Seulement voilà, ils avaient peu de recul sur le traitement ; par exemple en ce qui concerne la fertilité. On a donc congelé mes ovocytes au cas où. J’avoue que ça a été étrange de devoir penser à ça pour moi.

J’avais l’impression d’être un rat de laboratoire, un numéro avec un âge.

Je me disais que ça ne s’arrêterait jamais, que chaque jour était pire que la veille.

3 semaines après le traitement, j’avais de la fièvre, je me sentais terriblement mal, la cicatrice de ma jambe s’infectait, il n’y avait rien à faire pour qu’elle cicatrise.

En mars 2019, j’ai demandé à rentrer chez moi, je n’en pouvais plus.

Ils m’ont autorisé à rentrer, à condition d’avoir une très bonne infirmière qui viendrait chaque jour à domicile. J’ai trouvé une merveilleuse infirmière. 

À Pâques, ça s’est aggravé, ma cicatrice n’était vraiment pas belle. 

Mon infirmière m’a beaucoup aidé, on m’a conseillé d’apprendre à regarder ma cicatrice, à l’accepter. J’évitais de la regarder, je ne le faisais jamais.

Croyez-le ou non, quand j’ai enfin accepté ça a cicatrisé. Notre tête décide de tout.

J’ai également fait de la kiné 4 fois par semaine pour ma cicatrice.

La fin du traitement a été en janvier 2020. Depuis le mois de juin, j’ai mal à l’estomac. Surement un effet indésirable du traitement. Je dois passer des examens.

Tous les 3 mois, je dois passer un scanner. Le nodule au poumon est parti, sur la rate il ne reste qu’un kyste.

Elia avait 20 ans quand tout cela a commencé, c’est à 24 ans qu’elle a terminé son traitement.

Cet été j’ai voulu travailler, la douleur à la jambe était vraiment difficile à supporter.

J’ai eu une infection suite à une simple piqure de moustique. J’ai dû passer 10 jours à la Timone, je me suis dit que je ne serais jamais tranquille. Mais je fais tout pour aller de l’avant.

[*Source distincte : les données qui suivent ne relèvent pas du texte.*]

(* ===== verification/Sequencing.v ===== *)
(** * Sequencing: progress of the committed number and deduplication

    Models the members of StorageDistributedMergeTree
    (src/src/Storages/DistributedMergeTree/StorageDistributedMergeTree.{h,cpp})
    that [sns_mutex] guards: the sequence numbers in flight, their progress when
    the blocks are written in any order, and the window of idempotent keys. *)

From S2P Require Import Prelude WalRecord.

Local Open Scope Z_scope.

Abbreviation SequencePair := (Z * Z)%type.

(** [operator<] of [std::pair<RecordSN, RecordSN>]. *)
Definition pair_lt (a b : SequencePair) : bool :=
  if a.1 <? b.1 then true else if b.1 <? a.1 then false else a.2 <? b.2.

(** ** The sequence numbers in flight *)

Record sn_state : Type := mkSNs {
  last_sn : Z;
  prev_sn : Z;
  local_sn : Z;
  outstanding_sns : list SequencePair;
  local_committed_sns : list SequencePair;
}.

(** The loop over the numbers written out of order; it reads the front of the
    deque, which must not be empty ([None]), and asserts that the numbers are consecutive. *)
Fixpoint progress_loop (debug : bool) (last : Z) (outstanding local : list SequencePair) {struct local}
    : option (Z * list SequencePair * list SequencePair) :=
  match local with
  | [] => Some (last, outstanding, [])
  | b :: local' =>
      match outstanding with
      | [] => None
      | p :: outstanding' =>
          if decide (b = p) then
            _ ← assert_ debug (p.1 =? last + 1);
            progress_loop debug p.2 outstanding' local'
          else Some (last, outstanding, local)
      end
  end.

Definition progressSequencesWithoutLock (debug : bool) (st : sn_state) (seq : SequencePair) : option sn_state :=
  match outstanding_sns st with
  | [] => None
  | front :: outstanding' =>
      if decide (seq <> front) then
        Some (mkSNs (last_sn st) (prev_sn st) (local_sn st) (outstanding_sns st)
                    (set_insert pair_lt seq (local_committed_sns st)))
      else
        '(last, outstanding, local) ← progress_loop debug seq.2 outstanding' (local_committed_sns st);
        _ ← assert_ debug (length local <=? length outstanding)%nat;
        _ ← assert_ debug (prev_sn st <=? last);
        Some (mkSNs last (prev_sn st) (local_sn st) outstanding local)
  end.

(** The first part of [doCommit], under the lock. *)
Definition push_outstanding (debug : bool) (st : sn_state) (seq : SequencePair) : option sn_state :=
  _ ← assert_ debug (last_sn st <? seq.1);
  Some (mkSNs (last_sn st) (prev_sn st) (local_sn st) (outstanding_sns st ++ [seq]) (local_committed_sns st)).

Definition set_prev_sn (st : sn_state) (s : Z) : sn_state :=
  mkSNs (last_sn st) s (local_sn st) (outstanding_sns st) (local_committed_sns st).
Definition set_local_sn (st : sn_state) (s : Z) : sn_state :=
  mkSNs (last_sn st) (prev_sn st) s (outstanding_sns st) (local_committed_sns st).

Definition lastSN (st : sn_state) : Z := last_sn st.

(** The offset the consumer starts from; -1000 is Kafka's stored offset. *)
Definition snLoaded (st : sn_state) : Z := if local_sn st >=? 0 then local_sn st + 1 else -1000.

(** The constructor, from the committed number the parts and the file give. *)
Definition initial_sns (sn : Z) : sn_state :=
  if sn >=? 0 then mkSNs sn (-1) sn [] [] else mkSNs (-1) (-1) (-1) [] [].

(** ** The window of idempotent keys *)

Record dedup_state : Type := mkDedup {
  idempotent_keys : list str;
  idempotent_keys_index : gset str;
}.

Definition buildIdempotentKeysIndex (keys : list str) : dedup_state :=
  mkDedup keys (foldl (fun index k => {[ k ]} ∪ index) ∅ keys).

(** [front] of an empty deque is undefined ([None]); the caller inserts a key
    the index does not hold. *)
Definition addIdempotentKey (max_idempotent_ids : nat) (st : dedup_state) (key : str) : option dedup_state :=
  if decide (max_idempotent_ids <= length (idempotent_keys st))%nat then
    match idempotent_keys st with
    | [] => None
    | front :: rest =>
        Some (mkDedup (rest ++ [key]) ({[ key ]} ∪ (idempotent_keys_index st ∖ {[ front ]})))
    end
  else Some (mkDedup (idempotent_keys st ++ [key]) ({[ key ]} ∪ idempotent_keys_index st)).

(** True when the record is a duplicate. *)
Definition dedupBlock {Block} (max_idempotent_ids : nat) (st : dedup_state) (r : WalRecord Block)
    : option (bool * dedup_state) :=
  if negb (hasIdempotentKey r) then Some (false, st)
  else
    match idempotentKey r with
    | Throw _ => None
    | Ok key =>
        if decide (key ∈ idempotent_keys_index st) then Some (true, st)
        else
          st' ← addIdempotentKey max_idempotent_ids st key;
          Some (false, st')
    end.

Avec ce témoignage j’aimerais que les gens se rendent compte que ça n’arrive pas qu’aux autres, et aussi aux jeunes. Faites attention à vos grains de beauté, cela peut éviter des drames qui pourraient être évités facilement. Faites très attention à votre exposition au soleil. Il y a très peu de prévention au sujet du cancer de la peau, cela me désole.

Ça a bouleversé ma vie. Je pense que j’ai pris une toute autre trajectoire. Tout est remis en question ; je me suis rendu compte que je n’étais pas vraiment heureuse avant.

J’ai tout changé. J’ai pu me rendre compte de choses que je n’aurais réalisé que dans plusieurs années, ou peut-être même jamais. Ça m’a fait grandir.

Je faisais des études pour devenir institutrice, aujourd’hui je fais un BTS esthétique pour ensuite suivre une formation en socio-esthétique (C’est un accompagnement corporel de la douleur par l’écoute et le toucher pour un mieux-être. Aider l’autre à reconstituer l’image et l’estime de soi, la dignité que l’on perd pendant une période compliquée (maladie, dépression sévère, gros soucis financiers…)

J’ai toujours essayé de prendre soin de moi pendant cette épreuve, c’est important ; j’ai envie d’aider d’autres femmes qui passeraient par là, à s’aimer, à garder une belle image d’elles-mêmes. C’est vraiment ce que je souhaite.

Ça a du sens suite à mon parcours. Et si c’était ma mission de vie ?

Ça a chamboulé mon existence, balayé d’un revers mes croyances. Quelque part je suis reconnaissante. Je suis heureuse que ça ait transformé mon avenir. Je n’aurais jamais pensé à faire ce métier avant. 

Je suis ravie de clôturer ce chapitre avec vous.

Nous remercions Elia, cette jeune femme solaire et admirable d’avoir partagé son histoire avec nous et rejoins nos superbes Strong Women.

Un grand merci à Elia pour son courage et son témoignage.